### DATA LISTING
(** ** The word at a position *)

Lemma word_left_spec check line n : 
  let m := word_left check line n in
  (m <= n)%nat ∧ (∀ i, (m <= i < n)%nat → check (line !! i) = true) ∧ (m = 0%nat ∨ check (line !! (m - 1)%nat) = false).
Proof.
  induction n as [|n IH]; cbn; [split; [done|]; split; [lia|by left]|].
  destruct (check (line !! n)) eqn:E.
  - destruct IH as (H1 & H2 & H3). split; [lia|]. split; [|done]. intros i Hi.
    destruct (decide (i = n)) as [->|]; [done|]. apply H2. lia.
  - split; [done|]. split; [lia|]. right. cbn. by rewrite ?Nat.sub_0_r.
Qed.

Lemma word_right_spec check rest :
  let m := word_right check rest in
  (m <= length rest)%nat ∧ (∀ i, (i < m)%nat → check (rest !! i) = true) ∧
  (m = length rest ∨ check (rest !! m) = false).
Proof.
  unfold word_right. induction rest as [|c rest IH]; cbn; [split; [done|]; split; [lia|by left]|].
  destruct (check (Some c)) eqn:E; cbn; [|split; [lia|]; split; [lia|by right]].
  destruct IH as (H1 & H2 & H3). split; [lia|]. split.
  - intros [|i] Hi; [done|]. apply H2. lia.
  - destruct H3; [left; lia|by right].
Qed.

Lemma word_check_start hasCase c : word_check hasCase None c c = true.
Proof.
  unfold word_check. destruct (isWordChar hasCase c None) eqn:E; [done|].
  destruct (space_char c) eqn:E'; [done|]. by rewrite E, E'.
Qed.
######
> [WHAT IS NEEDED] Take the line with "- intros [|i] Hi; [done|]. apply H2. lia." and every line after it in the data, and please reproduce them exactly, leaving out all other lines.

> [EXERCISE OUTPUT]
  - intros [|i] Hi; [done|]. apply H2. lia.
  - destruct H3; [left; lia|by right].
Qed.

Lemma word_check_start hasCase c : word_check hasCase None c c = true.
Proof.
  unfold word_check. destruct (isWordChar hasCase c None) eqn:E; [done|].
  destruct (space_char c) eqn:E'; [done|]. by rewrite E, E'.
Qed.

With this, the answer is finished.